Nasrallah: L’Italia vuole un ruolo nello scambio dei prigionieri con Israele

Aug 27 2006

Sayyed Hassan Nasrallah, leader di Hezbollah, parla come il capo del governo libanese. Non è una novità, ma forse il centrosinistra italiano dell’armatevi e partite dovrebbe riflettere sulle parole che Nasrallah ha pronunciato oggi durante un’intervista a NewTv di cui sono stati anticipati dei passaggi.

Eccone un saggio:

In qualsiasi punto del Libano dovessero rimanere gli israeliani, noi li combatteremo

L’Italia sta cercando di entrare nella questione dello scambio di prigionieri israeliani e libanesi.*

*su questo punto la Farnesina, il ministero degli Esteri italiano, smentisce Nasrallah precisando che non c’è nessun elemento di novità e l’Italia non è coinvolta in nessuna trattativa segreta per la liberazione di prigionieri

Per quanto riguarda i nostri rapporti con l’esercito, esso avrà da noi tutte le facilitazioni e l’appoggio.
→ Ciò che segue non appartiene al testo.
(** Every session that is adrift has a task that will close it. *)
Definition no_leak (st : Runtime * list task) : Prop :=
  ∀ sid, adrift st.1 sid → Exists (λ t, closes t sid) st.2.

Lemma no_leak_new r r' ts ts' : no_leak (r, ts) → covered r (r', ts') → no_leak (r', ts' ++ ts).
Proof.
  intros Hn Hc sid Ha. apply Exists_app. destruct (Hc sid Ha) as [Ha'|?]; [right; by apply Hn | by left].
Qed.

Lemma step_no_leak st st' : no_leak st → step st st' → no_leak st'.
Proof.
  intros Hn Hs. destruct Hs as [r ts addr payload Hl|r ts n Hl|r ts|r ts now lease rq rs r' ts' E
    |r ts sid s got Es|r ts now r' ts' E|r ts r' ts' E|r o t before after r' ts' E].
  - apply (no_leak_new r r ts [_]); [done|apply covered_refl].
  - apply (no_leak_new r _ ts []); [done|apply covered_emit].
  - apply (no_leak_new r _ ts []); [done|apply covered_emit].
  - apply (no_leak_new r _ ts ts'); [done|]. pose proof (handleRegistration_covered r now lease rq) as Hc.
    by rewrite E in Hc.
  - apply (no_leak_new r r ts [_]); [done|apply covered_refl].
  - apply (no_leak_new r _ (TIdleScan :: ts) ts').
    + intros sid Ha. apply Exists_cons. right. by apply Hn.
    + unfold expireRegistrations in E. case_decide; simplify_eq; [apply covered_refl|apply covered_regs].
  - apply (no_leak_new r _ ts ts'); [done|]. unfold Close in E.
    destruct (closed r); simplify_eq; [apply covered_refl|]. intros sid (s & Hs & Hcl & _). cbn in Hs.
    destruct (decide (Exists (λ t, closes t sid) ((λ kv, TClose kv.2 Shutdown) <$> map_to_list (sessions r))))
      as [|Hno]; [by right|left].
    exists s. split_and!; [done..|]. intros k Hk. apply Hno, Exists_exists. exists (TClose sid Shutdown).
    split; [|done]. apply list_elem_of_fmap. exists (k, sid). by rewrite elem_of_map_to_list.
  - intros sid Ha. cbn [fst snd] in *. pose proof (run_task_covered r o t sid) as Hc. rewrite E in Hc.
    rewrite !Exists_app. destruct (Hc Ha) as [Ha'|?]; [|tauto].
    pose proof (Hn sid Ha') as Hex. cbn in Hex. rewrite Exists_app, Exists_cons in Hex.
    destruct Hex as [?|[Ht|?]]; [tauto| |tauto]. exfalso. apply (closes_run r o t sid Ht). by rewrite E.
Qed.
Lemma lease_body_decodes owner lease :
  zlen (lease_body owner lease) ≤ maxBody →
  decodeJSON leaseRequest (MaxBytesReader maxBody (bytes_reader (lease_body owner lease))) =
    Some (Ok [coerce owner; coerce lease]).
Proof. intros Hl. unfold lease_body in *. by rewrite object_short by first [done|by repeat constructor]. Qed.

Lemma response_decodes reg expires :
  decode_struct registrationResponse (writeRegistrationResponse reg expires) =
    Some (Ok [coerce (rg_BackendID reg); coerce (rg_LeaseID reg); coerce expires]).
Proof.
  unfold decode_struct, unmarshal, writeRegistrationResponse. rewrite object_read by first [done|by repeat constructor]. reflexivity.
Qed.

End lemmas.

(** ** Lemmas: the handlers on such bodies *)

Section handled.
Import jsondecode voicechat voice voicehttp.

(** The size of the bodies in terms of the owner's. *)
Lemma body_sizes owner lease :
  zlen (put_body owner) = zlen (json.String owner) + 12 ∧
  zlen (lease_body owner lease) = zlen (json.String owner) + zlen (json.String lease) + 23.
Proof.
  unfold put_body, lease_body, object, members, member, string_member, zlen. cbn [fmap list_fmap fst snd].
  rewrite !length_app. cbn. lia.
Qed.

Lemma lease_text b : length b = 16%nat → zlen (json.String (hex.Encode b)) = 34.
Proof.
  intros Hb. unfold json.String, zlen. destruct (quote_safe _ (proj1 (hex_safe b))) as [-> _].
  rewrite !length_app, hex_length, Hb. done.
Qed.

(** The request that bears a lease, and what it may act on. *)
Lemma held_by_holder r m path auth owner lease b u reg :
  zlen (lease_body owner lease) ≤ maxBody → utf8.Valid owner = true → TrimSpace owner ≠ [] →
  forallb safe lease = true → TrimSpace lease ≠ [] →
  registrations r !! u = Some reg → rg_BackendID reg = b → rg_OwnerID reg = owner → rg_LeaseID reg = lease →
  held r (http_request m path auth (bytes_reader (lease_body owner lease))) b u = Some (Some reg).
Proof.
  intros Hl Hv Ho Hs Hle Hr <- <- <-. unfold held. cbn [rq_lease http_request].
  rewrite lease_body_decodes by done. cbn [decoded lease_of]. rewrite coerce_valid by done.
  destruct (quote_safe _ Hs) as [_ ->]. repeat case_decide; try done. rewrite Hr.
  by rewrite !bool_decide_eq_true_2.
Qed.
Non faremo alcuna cosa che possa mettere in crisi l’esercito, invece la Resistenza sarà in appoggio all’esercito e non avremo nessun problema anche con l’Unifil, visto che la sua missione non è il disarmo della Resistenza.

Chi ha la curiosità di cliccare sul sito web di NewTv potrà notare quale uso della propaganda faccia la tv libanese usando le immagini costruite nell’infamous stage di Qana.